**What to do**
Starting with the line containing "Lemma set_cells_int extras" and going on through the line containing "jb_retries j) ->", return the lines of the data below exactly, and only those.
--- Material for this exercise ---
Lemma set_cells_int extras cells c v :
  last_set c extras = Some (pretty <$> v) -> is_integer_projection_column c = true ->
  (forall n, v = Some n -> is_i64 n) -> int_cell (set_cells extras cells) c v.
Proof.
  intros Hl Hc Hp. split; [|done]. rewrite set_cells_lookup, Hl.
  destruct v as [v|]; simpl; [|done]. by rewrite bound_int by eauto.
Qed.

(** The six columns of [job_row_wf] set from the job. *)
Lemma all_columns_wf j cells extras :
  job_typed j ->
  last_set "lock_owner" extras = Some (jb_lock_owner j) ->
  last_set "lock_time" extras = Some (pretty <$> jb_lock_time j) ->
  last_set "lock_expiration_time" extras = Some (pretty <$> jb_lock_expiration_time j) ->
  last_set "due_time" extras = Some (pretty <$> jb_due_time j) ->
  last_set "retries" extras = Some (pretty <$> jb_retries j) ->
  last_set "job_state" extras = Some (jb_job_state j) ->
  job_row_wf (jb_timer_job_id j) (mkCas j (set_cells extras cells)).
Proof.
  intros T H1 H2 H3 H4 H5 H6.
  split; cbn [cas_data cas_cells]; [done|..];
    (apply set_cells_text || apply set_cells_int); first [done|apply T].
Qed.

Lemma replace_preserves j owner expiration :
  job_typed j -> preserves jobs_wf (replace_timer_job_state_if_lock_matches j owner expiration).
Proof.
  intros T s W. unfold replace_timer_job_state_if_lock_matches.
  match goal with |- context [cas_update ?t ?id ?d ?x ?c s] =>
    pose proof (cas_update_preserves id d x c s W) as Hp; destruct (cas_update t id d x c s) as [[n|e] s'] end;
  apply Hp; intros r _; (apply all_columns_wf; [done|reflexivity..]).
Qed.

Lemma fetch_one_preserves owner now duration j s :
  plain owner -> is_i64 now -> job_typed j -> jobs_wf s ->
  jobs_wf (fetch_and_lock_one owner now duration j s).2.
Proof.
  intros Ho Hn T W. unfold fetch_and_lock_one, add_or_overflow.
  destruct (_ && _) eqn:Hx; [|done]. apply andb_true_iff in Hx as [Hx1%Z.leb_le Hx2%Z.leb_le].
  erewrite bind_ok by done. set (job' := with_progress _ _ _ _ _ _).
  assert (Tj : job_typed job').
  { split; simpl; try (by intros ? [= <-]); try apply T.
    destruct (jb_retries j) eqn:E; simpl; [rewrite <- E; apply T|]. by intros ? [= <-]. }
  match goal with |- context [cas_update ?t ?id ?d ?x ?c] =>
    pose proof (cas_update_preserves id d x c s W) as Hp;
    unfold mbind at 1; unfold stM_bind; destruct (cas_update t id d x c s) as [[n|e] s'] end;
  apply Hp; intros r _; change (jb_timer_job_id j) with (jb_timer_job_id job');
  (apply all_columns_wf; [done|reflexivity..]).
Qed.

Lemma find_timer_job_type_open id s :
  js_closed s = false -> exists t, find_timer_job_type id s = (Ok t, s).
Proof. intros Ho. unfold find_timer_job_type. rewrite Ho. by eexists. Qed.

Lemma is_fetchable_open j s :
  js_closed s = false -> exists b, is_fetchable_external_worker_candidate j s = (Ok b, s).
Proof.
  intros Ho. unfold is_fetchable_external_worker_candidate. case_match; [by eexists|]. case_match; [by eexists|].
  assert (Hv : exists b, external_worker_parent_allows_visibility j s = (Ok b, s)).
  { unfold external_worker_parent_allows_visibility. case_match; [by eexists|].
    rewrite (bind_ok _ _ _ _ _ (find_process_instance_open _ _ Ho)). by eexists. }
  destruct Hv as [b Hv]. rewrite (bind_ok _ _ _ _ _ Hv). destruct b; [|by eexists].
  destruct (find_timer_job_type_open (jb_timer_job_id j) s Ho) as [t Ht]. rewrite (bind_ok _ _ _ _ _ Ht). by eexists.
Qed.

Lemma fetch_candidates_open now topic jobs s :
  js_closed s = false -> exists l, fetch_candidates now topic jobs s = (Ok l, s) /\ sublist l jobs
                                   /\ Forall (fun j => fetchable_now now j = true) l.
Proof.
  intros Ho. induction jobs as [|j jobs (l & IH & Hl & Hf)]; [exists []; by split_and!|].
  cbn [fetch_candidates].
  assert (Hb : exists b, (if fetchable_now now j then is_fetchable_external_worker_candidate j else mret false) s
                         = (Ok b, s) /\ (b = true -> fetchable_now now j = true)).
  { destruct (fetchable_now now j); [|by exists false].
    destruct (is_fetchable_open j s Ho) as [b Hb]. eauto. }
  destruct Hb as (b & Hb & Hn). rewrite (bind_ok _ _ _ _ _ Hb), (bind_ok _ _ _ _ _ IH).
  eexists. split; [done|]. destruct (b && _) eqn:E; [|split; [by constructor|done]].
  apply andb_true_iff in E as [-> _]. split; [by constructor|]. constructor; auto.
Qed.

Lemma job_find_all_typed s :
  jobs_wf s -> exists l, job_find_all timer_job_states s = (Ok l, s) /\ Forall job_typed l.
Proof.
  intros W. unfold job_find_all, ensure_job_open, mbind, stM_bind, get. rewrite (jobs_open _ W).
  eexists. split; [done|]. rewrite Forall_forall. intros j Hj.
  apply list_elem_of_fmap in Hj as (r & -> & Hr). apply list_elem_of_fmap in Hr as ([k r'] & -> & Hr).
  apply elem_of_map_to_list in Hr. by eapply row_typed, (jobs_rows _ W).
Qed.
---
--- Material for this exercise ---
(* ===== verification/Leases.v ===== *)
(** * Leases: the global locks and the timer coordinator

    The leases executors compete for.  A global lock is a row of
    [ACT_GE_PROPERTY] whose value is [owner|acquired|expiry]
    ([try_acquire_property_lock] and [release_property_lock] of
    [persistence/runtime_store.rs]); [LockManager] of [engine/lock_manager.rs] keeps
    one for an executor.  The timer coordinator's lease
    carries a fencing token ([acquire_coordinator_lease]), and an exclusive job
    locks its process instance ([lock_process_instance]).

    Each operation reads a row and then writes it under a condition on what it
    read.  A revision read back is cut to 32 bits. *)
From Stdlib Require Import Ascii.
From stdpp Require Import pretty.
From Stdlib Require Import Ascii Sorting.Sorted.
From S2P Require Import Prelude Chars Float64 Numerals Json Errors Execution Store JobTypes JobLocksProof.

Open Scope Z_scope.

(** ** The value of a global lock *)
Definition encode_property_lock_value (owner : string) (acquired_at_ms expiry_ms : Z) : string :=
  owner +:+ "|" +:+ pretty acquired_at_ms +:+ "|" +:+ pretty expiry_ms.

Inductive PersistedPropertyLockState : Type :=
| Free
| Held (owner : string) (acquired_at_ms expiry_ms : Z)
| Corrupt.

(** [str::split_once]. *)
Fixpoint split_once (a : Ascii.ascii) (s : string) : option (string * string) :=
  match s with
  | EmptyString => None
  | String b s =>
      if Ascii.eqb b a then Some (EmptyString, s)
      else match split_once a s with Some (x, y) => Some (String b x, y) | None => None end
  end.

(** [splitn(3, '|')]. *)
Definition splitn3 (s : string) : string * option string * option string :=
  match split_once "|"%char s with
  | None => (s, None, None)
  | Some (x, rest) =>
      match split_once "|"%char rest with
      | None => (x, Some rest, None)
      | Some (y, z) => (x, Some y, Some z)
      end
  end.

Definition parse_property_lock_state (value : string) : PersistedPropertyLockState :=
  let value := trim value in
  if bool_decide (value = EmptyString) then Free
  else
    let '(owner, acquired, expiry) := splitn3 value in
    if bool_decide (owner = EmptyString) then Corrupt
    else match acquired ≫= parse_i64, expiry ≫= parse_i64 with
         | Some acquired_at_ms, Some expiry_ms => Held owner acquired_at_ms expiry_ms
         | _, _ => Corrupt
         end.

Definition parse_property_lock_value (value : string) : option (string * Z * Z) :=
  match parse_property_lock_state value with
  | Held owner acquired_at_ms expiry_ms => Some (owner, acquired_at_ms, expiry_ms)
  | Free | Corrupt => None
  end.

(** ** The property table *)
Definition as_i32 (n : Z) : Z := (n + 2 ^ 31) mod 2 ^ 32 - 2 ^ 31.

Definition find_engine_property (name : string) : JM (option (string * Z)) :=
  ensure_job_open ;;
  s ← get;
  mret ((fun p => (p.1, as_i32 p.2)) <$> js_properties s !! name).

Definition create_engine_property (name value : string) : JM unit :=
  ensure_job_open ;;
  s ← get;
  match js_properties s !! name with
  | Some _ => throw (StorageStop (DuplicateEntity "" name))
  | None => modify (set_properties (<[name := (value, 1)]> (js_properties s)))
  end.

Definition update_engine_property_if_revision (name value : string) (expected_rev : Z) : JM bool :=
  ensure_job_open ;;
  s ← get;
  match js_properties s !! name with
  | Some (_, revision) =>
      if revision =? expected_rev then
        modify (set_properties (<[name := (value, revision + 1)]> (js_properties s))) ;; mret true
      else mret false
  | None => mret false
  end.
---
**Response area**
Lemma set_cells_int extras cells c v :
  last_set c extras = Some (pretty <$> v) -> is_integer_projection_column c = true ->
  (forall n, v = Some n -> is_i64 n) -> int_cell (set_cells extras cells) c v.
Proof.
  intros Hl Hc Hp. split; [|done]. rewrite set_cells_lookup, Hl.
  destruct v as [v|]; simpl; [|done]. by rewrite bound_int by eauto.
Qed.

(** The six columns of [job_row_wf] set from the job. *)
Lemma all_columns_wf j cells extras :
  job_typed j ->
  last_set "lock_owner" extras = Some (jb_lock_owner j) ->
  last_set "lock_time" extras = Some (pretty <$> jb_lock_time j) ->
  last_set "lock_expiration_time" extras = Some (pretty <$> jb_lock_expiration_time j) ->
  last_set "due_time" extras = Some (pretty <$> jb_due_time j) ->
  last_set "retries" extras = Some (pretty <$> jb_retries j) ->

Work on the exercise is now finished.